As women undergo menopause, circulating concentrations of estrogen decrease. The relative estrogen deprivation in postmenopausal women is associated with physiological changes and increased risk of several diseases, including cardiovascular disease. Studies in animals have shown that exogenous estrogen inhibits atherosclerosis, the underlying cause of cardiovascular disease. Ongoing clinical trials will soon provide data for the effect of exogenous estrogen on cardiovascular disease in postmenopausal women. Estrogen has a number of effects that could influence atherogenesis and cardiovascular disease. Estrogens have favorable effects on lipoproteins, but such effects can only account for part of the protection from cardiovascular disease that appears to be conferred by estrogen. Evidence suggests that estrogens can have both prooxidant and antioxidant effects. However, the available evidence suggests that in vivo physiological concentrations of estrogen may have a modest antioxidant activity, and prooxidant activity is unlikely.
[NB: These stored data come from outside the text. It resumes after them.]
(** * STORYHUB: the navigation client, the lightbox and the manifest store

    A shallow embedding of the browser scripts of the repository
    ([js/navgen.js], its tree-building variant, and
    [content/order/js/lightbox.js]) together with the manifest store of the
    build pipeline, and the properties the specification states about them.
    Part III holds further properties of the scripts, read off their code.

    Conventions of the embedding.
    - A value produced by [res.json()] is a [Json] tree; a property read that
      finds nothing yields [None] (JavaScript's [undefined]).
    - JavaScript numbers are embedded as [Z]: the manifest only carries
      integral indices and counts, and on those [a - b] is exact.
    - JavaScript strings are embedded as byte strings; case mapping and
      white space are the ASCII ones.
    - A thrown exception is the [Err] branch of [Result]; this includes the
      [TypeError] of [String] and [Number] on an object that has a
      [toString] member of its own.
    - Functions of the host (collation, URL resolution, number parsing) are
      the fields of a [Host] record. *)

From Stdlib Require Import ZArith Ascii String DecimalString Sorted Permutation Lia.
From stdpp Require Import base decidable option list strings gmap.

Local Open Scope Z_scope.
Set Warnings "-register-all".

(* ===================================================================== *)
(** * Part I: definitions                                                 *)
(* ===================================================================== *)

(** ** Exceptions and the result monad *)

Record Exn := mkExn { exn_name : string; exn_message : string }.

Inductive Result (A : Type) : Type :=
| Ok (a : A)
| Err (e : Exn).
Arguments Ok {A} a.
Arguments Err {A} e.

#[global] Instance Result_ret : MRet Result := fun A a => Ok a.
#[global] Instance Result_bind : MBind Result := fun A B f m =>
  match m with
  | Ok a => f a
  | Err e => Err e
  end.

(** [for (const x of xs) acc.push(f(x))] with early exit on a throw. *)
Fixpoint traverse {A B : Type} (f : A -> Result B) (xs : list A) : Result (list B) :=
  match xs with
  | [] => Ok []
  | x :: xs' =>
      y ← f x;
      ys ← traverse f xs';
      mret (y :: ys)
  end.

(** ** Strings as the scripts use them *)

Module Str.

Definition code (c : ascii) : N := N_of_ascii c.

Definition is_upper (c : ascii) : bool := ((65 <=? code c) && (code c <=? 90))%N.
Definition is_lower (c : ascii) : bool := ((97 <=? code c) && (code c <=? 122))%N.

Definition lower_char (c : ascii) : ascii :=
  if is_upper c then ascii_of_N (code c + 32) else c.
Definition upper_char (c : ascii) : ascii :=
  if is_lower c then ascii_of_N (code c - 32) else c.

(** [s.toLowerCase()] and [s.toUpperCase()]. *)
Fixpoint toLowerCase (s : string) : string :=
  match s with
  | EmptyString => EmptyString
  | String c s' => String (lower_char c) (toLowerCase s')
  end.

Fixpoint toUpperCase (s : string) : string :=
  match s with
  | EmptyString => EmptyString
  | String c s' => String (upper_char c) (toUpperCase s')
  end.

(** White space of [trim] and of the regular expression class [\s]. *)
Definition is_space (c : ascii) : bool :=
  ((code c =? 32) || ((9 <=? code c) && (code c <=? 13)))%N.

Fixpoint trimStart (s : string) : string :=
  match s with
  | EmptyString => EmptyString
  | String c s' => if is_space c then trimStart s' else s
  end.

(** Drops trailing white space: a character is kept when something that is
    kept follows it, or when it is not white space. *)
Fixpoint trimEnd (s : string) : string :=
  match s with
  | EmptyString => EmptyString
  | String c s' =>
      match trimEnd s' with
      | EmptyString => if is_space c then EmptyString else String c EmptyString
      | t => String c t
      end
  end.

(** [s.trim()]. *)
Definition trim (s : string) : string := trimEnd (trimStart s).

Fixpoint startsWith (s p : string) : bool :=
  match p, s with
  | EmptyString, _ => true
  | String _ _, EmptyString => false
  | String a p', String b s' => if Ascii.eqb a b then startsWith s' p' else false
  end.

Fixpoint drop (n : nat) (s : string) : string :=
  match n, s with
  | O, _ => s
  | S _, EmptyString => EmptyString
  | S n', String _ s' => drop n' s'
  end.

Fixpoint take (n : nat) (s : string) : string :=
  match n, s with
  | O, _ => EmptyString
  | S _, EmptyString => EmptyString
  | S n', String c s' => String c (take n' s')
  end.

(** [s.endsWith(p)]. *)
Definition endsWith (s p : string) : bool :=
  (String.length p <=? String.length s)%nat &&
  String.eqb (drop (String.length s - String.length p) s) p.

(** [s.indexOf(p)], [None] standing for [-1]. *)
Fixpoint indexOf_from (i : nat) (s p : string) : option nat :=
  if startsWith s p then Some i
  else match s with
       | EmptyString => None
       | String _ s' => indexOf_from (S i) s' p
       end.
Definition indexOf (s p : string) : option nat := indexOf_from 0 s p.

(** [s.includes(p)]. *)
Definition includes (s p : string) : bool :=
  match indexOf s p with Some _ => true | None => false end.

Definition rev_string (cs : list ascii) : string := string_of_list_ascii (rev cs).

(** [s.split(sep)] for a non-empty separator: [cur] is the piece read so far
    (reversed) and [skip] counts the characters of a separator still to be
    passed over. *)
Fixpoint split_go (sep : string) (skip : nat) (cur : list ascii) (s : string) : list string :=
  match s with
  | EmptyString => [rev_string cur]
  | String c s' =>
      match skip with
      | S k => split_go sep k cur s'
      | O =>
          if startsWith s sep
          then rev_string cur :: split_go sep (String.length sep - 1) [] s'
          else split_go sep O (c :: cur) s'
      end
  end.
Definition split (s sep : string) : list string := split_go sep 0 [] s.

(** [xs.join(sep)] on strings. *)
Fixpoint join (sep : string) (xs : list string) : string :=
  match xs with
  | [] => EmptyString
  | [x] => x
  | x :: xs' => x +:+ sep +:+ join sep xs'
  end.

Definition nonempty (s : string) : bool :=
  match s with EmptyString => false | _ => true end.

(** [s.replace(/\\/g, "/")]. *)
Fixpoint replaceBackslashes (s : string) : string :=
  match s with
  | EmptyString => EmptyString
  | String c s' =>
      String (if Ascii.eqb c "\"%char then "/"%char else c) (replaceBackslashes s')
  end.

(** [s.replace(/^\.\//, "")]. *)
Definition stripDotSlash (s : string) : string :=
  if startsWith s "./" then drop 2 s else s.

(** [s.replace(/\/{2,}/g, "/")]: a slash that follows a slash is dropped. *)
Fixpoint collapseSlashes_go (afterSlash : bool) (s : string) : string :=
  match s with
  | EmptyString => EmptyString
  | String c s' =>
      if Ascii.eqb c "/"%char
      then if afterSlash then collapseSlashes_go true s'
           else String c (collapseSlashes_go true s')
      else String c (collapseSlashes_go false s')
  end.
Definition collapseSlashes (s : string) : string := collapseSlashes_go false s.

(** [s.replace(/\.html$/i, "")]. *)
Definition stripHtmlSuffix (s : string) : string :=
  if endsWith (toLowerCase s) ".html" then take (String.length s - 5) s else s.

(** [s.replace(/[_-]+/g, " ")]: every run of underscores and hyphens becomes
    one space. *)
Definition is_sep_char (c : ascii) : bool :=
  Ascii.eqb c "_"%char || Ascii.eqb c "-"%char.
Fixpoint replaceSeparators_go (inRun : bool) (s : string) : string :=
  match s with
  | EmptyString => EmptyString
  | String c s' =>
      if is_sep_char c
      then if inRun then replaceSeparators_go true s'
           else String " "%char (replaceSeparators_go true s')
      else String c (replaceSeparators_go false s')
  end.
Definition replaceSeparators (s : string) : string := replaceSeparators_go false s.

(** [s.replace(/^[CL]\s+/i, "")]. *)
Definition stripKindLetter (s : string) : string :=
  match s with
  | String c (String d s') =>
      if (Ascii.eqb (lower_char c) "c"%char || Ascii.eqb (lower_char c) "l"%char)
         && is_space d
      then trimStart s' else s
  | _ => s
  end.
The antioxidant activity of estrogens and inhibition by estrogens of cellular processes that are thought to promote atherosclerosis are likely to be additional mechanism(s) by which estrogen inhibits atherosclerosis and cardiovascular disease, but more work is needed. Studies of some effects of estrogens on atherogenic processes in isolated cells need to be extended to the whole animal. The influence of estrogen receptors on inhibition of atherosclerosis by estrogen needs to be clarified. Future studies should be designed to investigate separately the estrogenic and antioxidant activities of estrogens and estrogen analogs. Investigations of the antioxidant activities of estrogens should include careful consideration of the interaction of estrogens with endogenous antioxidants and fatty acid saturation, and more attention should be paid to the potential for estrogens to inhibit intraarterial oxidation.